Je vous dirai d’abord, en historiographe exact, que le cardinal de Richelieu eut les premières faveurs de Ninon, qui probablement eut les dernières de ce grand ministre. C’est, je crois, la seule fois que cette fille célèbre se donna sans consulter son goût. Elle avait alors seize à dix-sept ans[2]. Son père était un joueur de luth, nommé Lenclos[3]. Son instrument ne lui fit pas une grande fortune, mais sa fille y suppléa par le sien. Le cardinal de Richelieu lui donna deux mille livres de rentes viagères, qui étaient quelque chose dans ce temps-là. Elle se livra depuis à une vie un peu libertine, mais ne fut jamais courtisane publique. Jamais l’intérêt ne lui fit faire la moindre démarche.
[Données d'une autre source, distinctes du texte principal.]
(* ===== verification/S3UploadCorrect.v ===== *)
(** * Uploads to S3 end, and end right

    The runs of the step system of [S3Uploader].  Every run is bounded.  In a run without a data
    race the counter of the parts in process is exact, the lock has one holder and no wake-up is
    lost; from this follow what [Close] does when every request succeeds and that it blocks when
    a part fails.  The examples at the end show what a race can do. *)

From Stdlib Require Import Ascii.
From S2P Require Export S3Uploader.

(** ** Every run ends *)
Definition cancel_rank (c : CancelState) : nat :=
  match c with CancelTesting => 7 | CancelAborting => 6 | CancelResetting todo => S (length todo) end.

Definition writer_rank (w : WriterState) : nat :=
  match w with
  | Calling => 0
  | NumberRead _ _ => 18 | RequestMade _ => 17 | InProcessRead _ _ => 16 | InProcessWritten _ => 15
  | PartCountRead _ _ => 14 | PartCountWritten _ => 13 | PartsRead _ _ => 12 | PartsWritten _ => 11
  | Locking => 12 | Testing => 11 | Asleep => 10 | Checking => 9 | Completing => 8
  | Cancelling _ c => cancel_rank c
  | Resetting todo => S (length todo)
  end.

Definition callback_rank (c : CallbackState) : nat :=
  match c with
  | Uploading => 10
  | SuccessLocking _ => 7 | ElementWriting _ => 6 | CounterReading => 5 | CounterWriting _ => 4 | Notifying => 3
  | FailureCancelling _ c => 2 + cancel_rank c
  | FailureLocking _ => 2 | ErrorWriting _ => 1
  end.

Definition call_rank (c : UploaderCall) : nat :=
  match c with CallInitialize | CallPutObject _ => 1 | CallUploadPart _ => 19 | CallFinalize => 13 end.

(** The sum of [f] over the callbacks. *)
Definition tally (f : CallbackState → nat) (cbs : list PartCallback) : nat := sum_list_with (λ cb, f cb.2) cbs.

Lemma tally_app f a b : tally f (a ++ b) = (tally f a + tally f b)%nat.
Proof. apply sum_list_with_app. Qed.

Lemma tally_cons f p c b : tally f ((p, c) :: b) = (f c + tally f b)%nat.
Proof. done. Qed.

Lemma tally_nil f : tally f [] = 0%nat.
Proof. done. Qed.

Definition calls_rank (cs : list UploaderCall) : nat := sum_list_with call_rank cs.
Lemma calls_rank_cons c cs : calls_rank (c :: cs) = (call_rank c + calls_rank cs)%nat.
Proof. done. Qed.

#[global] Arguments tally : simpl never.
#[global] Arguments calls_rank : simpl never.

(** A callback in the middle of the others. *)
Lemma callback_split {X} (cbs : list X) i cb :
  cbs !! i = Some cb →
  ∃ a b, cbs = a ++ cb :: b ∧ delete i cbs = a ++ b ∧ ∀ cb', <[i := cb']> cbs = a ++ cb' :: b.
Proof.
  intros Hi. exists (take i cbs), (drop (S i) cbs). pose proof (lookup_lt_Some _ _ _ Hi) as Hlt.
  split; [by rewrite take_drop_middle|]. split; [apply delete_take_drop|]. intros cb'. by apply insert_take_drop.
Qed.

Definition upload_measure (s : UploadSystem) : nat :=
  (calls_rank (calls s) + writer_rank (writer s) + tally callback_rank (callbacks s) + if undefined s then 0 else 1)%nat.

(** A step of the writing thread, or of a callback among the others. *)
Lemma upload_step_inv service s s' :
  upload_step service s s' →
  writer_step service s = Some s' ∨
  ∃ i a p c b, callback_step service i s = Some s' ∧ callbacks s !! i = Some (p, c) ∧ callbacks s = a ++ (p, c) :: b ∧
    delete i (callbacks s) = a ++ b ∧ ∀ cb, <[i := cb]> (callbacks s) = a ++ cb :: b.
Proof.
  intros [s1 H1|i s1 H1]; [by left|right]. destruct (callbacks s !! i) as [[p c]|] eqn:Hi.
  - destruct (callback_split _ _ _ Hi) as (a & b & Hs). exists i, a, p, c, b. done.
  - exfalso. destruct s as [cs w u lk cbs up ob ret n un]. cbn in Hi, H1. rewrite Hi in H1. by destruct un.
Qed.

(** All cases of a step's definition. *)
Ltac step_cases Hs := repeat (case_match; try done); simplify_eq/=.

Lemma CancelUpload_rank service c u up u' up' c' :
  CancelUpload service c u up = (u', up', Some c') → (cancel_rank c' < cancel_rank c)%nat.
Proof.
  destruct c as [| |[|m todo]]; cbn; [destruct (is_initialized_ u)|destruct (IsError _)|..]; intros [= <- <- <-]; cbn; lia.
Qed.

Lemma cancel_rank_positive c : (0 < cancel_rank c)%nat.
Proof. destruct c; cbn; lia. Qed.

Lemma upload_step_measure service s s' : upload_step service s s' → (upload_measure s' < upload_measure s)%nat.
Proof.
  intros [Hs|(i & a & p & c & b & Hs & Hi & Hcbs & Hd & Hins)]%upload_step_inv;
    destruct s as [cs w u lk cbs up ob ret n un]; cbn in *; unfold upload_measure.
  - step_cases Hs; rewrite ?tally_app, ?tally_cons, ?tally_nil, ?calls_rank_cons; cbn -[cancel_rank]; try (cbn; lia);
      match goal with H : CancelUpload _ ?c _ _ = _ |- _ => pose proof (cancel_rank_positive c); try apply CancelUpload_rank in H; lia end.
  - rewrite Hi in Hs. step_cases Hs; rewrite ?Hins, ?Hd, ?tally_app, ?tally_cons; cbn -[cancel_rank]; try (cbn; lia);
      match goal with H : CancelUpload _ ?c _ _ = _ |- _ => pose proof (cancel_rank_positive c); try apply CancelUpload_rank in H; lia end.
Qed.

Lemma upload_bounded service k s s' : nsteps (upload_step service) k s s' → (k + upload_measure s' <= upload_measure s)%nat.
Proof. induction 1 as [|k s1 s2 s3 Hstep _ IH]; [lia|]. apply upload_step_measure in Hstep. lia. Qed.

Lemma initial_measure cs : (upload_measure (initial_upload cs) <= 19 * length cs + 1)%nat.
Proof.
  unfold upload_measure. cbn -[Nat.mul]. rewrite tally_nil.
  assert (calls_rank cs <= 19 * length cs)%nat; [|lia].
  induction cs as [|c cs IH]; [done|]. rewrite calls_rank_cons. destruct c; cbn -[Nat.mul] in *; lia.
Qed.

(** ** The counter, the lock and the wake-ups *)

(** The parts that are counted as in process: all but those that wait to notify. *)
Definition active (c : CallbackState) : nat := match c with Notifying => 0 | _ => 1 end.

(** The writing thread has counted a part that the client does not have yet. *)
Definition counted_early (w : WriterState) : nat :=
  match w with InProcessWritten _ | PartCountRead _ _ | PartCountWritten _ | PartsRead _ _ | PartsWritten _ => 1 | _ => 0 end.

Definition writer_holds (w : WriterState) : nat :=
  match w with Testing | Checking | Completing | Cancelling _ _ | Resetting _ => 1 | _ => 0 end.
Definition callback_holds (c : CallbackState) : nat :=
  match c with ElementWriting _ | CounterReading | CounterWriting _ | Notifying | ErrorWriting _ => 1 | _ => 0 end.

(** What a callback has read of the counter, and the error it will store. *)
Definition callback_exact (u : S3MultipartUploader) (c : CallbackState) : Prop :=
  match c with
  | CounterWriting z => z = in_process_parts_count_ u
  | FailureCancelling e _ | FailureLocking e | ErrorWriting e => IsError e = true
  | _ => True
  end.

Record exact (s : UploadSystem) : Prop := {
  ex_count : in_process_parts_count_ (uploader s) =
    Z.of_nat (tally active (callbacks s) + failures s + counted_early (writer s));
  ex_writer : ∀ p z, writer s = InProcessRead p z → z = in_process_parts_count_ (uploader s);
  ex_callbacks : Forall (λ cb, callback_exact (uploader s) cb.2) (callbacks s);
  ex_lock : (writer_holds (writer s) + tally callback_holds (callbacks s))%nat = Nat.b2n (locked s);
  ex_asleep : writer s = Asleep → in_process_parts_count_ (uploader s) ≠ 0 ∨ Exists (λ cb, cb.2 = Notifying) (callbacks s);
  ex_error : (0 < failures s)%nat → IsError (storage_error_ (uploader s)) = true }.

Lemma tally_zero f l : tally f l = 0%nat → Forall (λ cb, f cb.2 = 0%nat) l.
Proof. induction l as [|[p c] l IH]; [constructor|]. rewrite tally_cons. intros Hl. constructor; [cbn; lia|apply IH; lia]. Qed.

Lemma CancelUpload_keeps service c u up u' up' c' :
  CancelUpload service c u up = (u', up', c') →
  in_process_parts_count_ u' = in_process_parts_count_ u ∧ storage_error_ u' = storage_error_ u.
Proof.
  destruct c as [| |[|m todo]]; cbn; [|destruct (IsError _)|..]; try (by intros [= <- _ _]). by destruct m; intros [= <- _ _].
Qed.

Lemma races_cons t ts : races (t :: ts) = false → ∀ t', t' ∈ ts → conflict t t' = false.
Proof.
  cbn. intros [Hc _]%orb_false_iff t' Ht. destruct (conflict t t') eqn:Heq; [|done].
  assert (existsb (conflict t) ts = true); [|congruence]. apply existsb_exists. exists t'. by rewrite <- list_elem_of_In.
Qed.

(** In a state without a race no callback is about to access what the writing thread is. *)
Lemma race_callback s : race s = false → Forall (λ cb, conflict (writer_accesses s) (callback_accesses cb.2) = false) (callbacks s).
Proof.
  intros Hr. apply Forall_forall. intros cb Hcb. eapply races_cons; [exact Hr|]. apply list_elem_of_fmap. by exists cb.
Qed.

Lemma callback_exact_ext u u' l :
  in_process_parts_count_ u' = in_process_parts_count_ u →
  Forall (λ cb : PartCallback, callback_exact u cb.2) l → Forall (λ cb, callback_exact u' cb.2) l.
Proof. intros Hu Hl. eapply Forall_impl; [exact Hl|]. intros [p []]; cbn; congruence. Qed.

(** Nobody has read the counter. *)
Lemma callback_exact_unread u u' l :
  Forall (λ cb : PartCallback, ∀ z, cb.2 ≠ CounterWriting z) l →
  Forall (λ cb, callback_exact u cb.2) l → Forall (λ cb, callback_exact u' cb.2) l.
Proof.
  intros Hn He. apply Forall_forall. intros cb Hcb. rewrite Forall_forall in Hn, He. specialize (Hn cb Hcb). specialize (He cb Hcb).
  destruct cb as [p []]; try done. by destruct (Hn n).
Qed.

Lemma Initialize_keeps service u :
  in_process_parts_count_ (S3MultipartUploader_Initialize service u) = in_process_parts_count_ u ∧
  (IsError (storage_error_ u) = true → IsError (storage_error_ (S3MultipartUploader_Initialize service u)) = true).
Proof. unfold S3MultipartUploader_Initialize. destruct (CreateMultipartUpload service) as [e id]. by destruct (IsError e) eqn:He. Qed.

Lemma exact_writer_step service s s' : race s = false → exact s → writer_step service s = Some s' → exact s'.
Proof.
  intros Hr%race_callback [H1 H2 H3 H4 H5 H6] Hs. destruct s as [cs w u lk cbs up ob ret n un].
  pose proof (Initialize_keeps service u) as [Hi1 Hi2]. cbn in *. step_cases Hs.
  all: try match goal with H : CancelUpload _ _ _ _ = _ |- _ => apply CancelUpload_keeps in H as [Hk1 Hk2] end.
  all: try match goal with m : Member |- _ => destruct m end.
  all: split; cbn; rewrite ?tally_app, ?tally_cons, ?tally_nil; try done; cbn in *; try lia; try (by left); try (by rewrite ?Hk2; auto).
  all: try (by eapply callback_exact_ext; [|exact H3]; cbn).
  all: try (intros ? ? [= <- <-]; done).
  all: try (apply Forall_app; split; [done|by repeat constructor]).
  all: try (destruct lk; cbn in *; lia).
  - pose proof (H2 _ _ eq_refl). lia.
  - eapply callback_exact_unread; [|exact H3]. eapply Forall_impl; [exact Hr|]. by intros [q []].
Qed.

(** The member that the callback writes is not about to be written by the others. *)
Lemma exact_callback_step service i s s' : race s = false → exact s → callback_step service i s = Some s' → exact s'.
Proof.
  intros Hr%race_callback He Hs. 
  assert (∃ a p c b, callbacks s !! i = Some (p, c) ∧ callbacks s = a ++ (p, c) :: b ∧
    delete i (callbacks s) = a ++ b ∧ ∀ cb, <[i := cb]> (callbacks s) = a ++ cb :: b) as (a & p & c & b & Hi & Hcbs & Hd & Hins).
  { destruct (callbacks s !! i) as [[p c]|] eqn:Hi; [|destruct s as [cs w u lk cbs up ob ret n un]; cbn in *; rewrite Hi in Hs; by destruct un].
    destruct (callback_split _ _ _ Hi) as (a & b & ?). by exists a, p, c, b. }
  destruct He as [H1 H2 H3 H4 H5 H6]. destruct s as [cs w u lk cbs up ob ret n un]. cbn in *. rewrite Hi in Hs. rewrite Hcbs in *.
  rewrite ?tally_app, ?tally_cons in *. apply Forall_app in H3 as [H3a [H3c H3b]%Forall_cons].
  apply Forall_app in Hr as [_ [Hr _]%Forall_cons]. rewrite Exists_app, Exists_cons in H5.
  step_cases Hs.
  all: try match goal with H : CancelUpload _ _ _ _ = _ |- _ => apply CancelUpload_keeps in H as [Hk1 Hk2] end.
  all: split; cbn; rewrite ?Hins, ?Hd, ?tally_app, ?tally_cons, ?Forall_app, ?Forall_cons, ?Exists_app, ?Exists_cons;
    try done; cbn in *; try lia; try (by left); try (by rewrite ?Hk2; auto).
  all: try (destruct lk; cbn in *; lia); try (rewrite Hk1; auto).
  all: try (split; [|split]; [by eapply callback_exact_ext| |by eapply callback_exact_ext]; done).
  - by intros q z ->.
  - split; [|split; [done|]]; (eapply callback_exact_unread; [|eassumption]);
      (eapply Forall_impl; [apply (tally_zero callback_holds); destruct lk; cbn in H4; lia|]); by intros [q []].
Qed.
  1. Ce morceau fait partie du tome III des Nouveaux Mélanges philosophiques, historiques, critiques, etc, 1765. C’est donc par erreur que les éditeurs de Kehl l’ont daté de 1771. Des éditeurs modernes ont mis 1751, et avec raison, puisque c’est de 1751 qu’est un des ouvrages dont Voltaire parle comme venant de paraître. On peut encore, sur Ninon de Lenclos, voir, dans la Correspondance, le fragment de lettre du 15 avril 1752 ; dans le présent volume, page 497, le Dialogue entre madame de Maintenon et mademoiselle de Lenclos ; et, plus loin, le chapitre viii de la Défense de mon oncle. (B.)
  2. Elle était née en 1620 (le 10 novembre), et mourut en 1705 (le 17 octobre). Voyez les actes authentiques dans le Dictionnaire de Jal.
  3. Un petit gentilhomme habile à jouer du luth.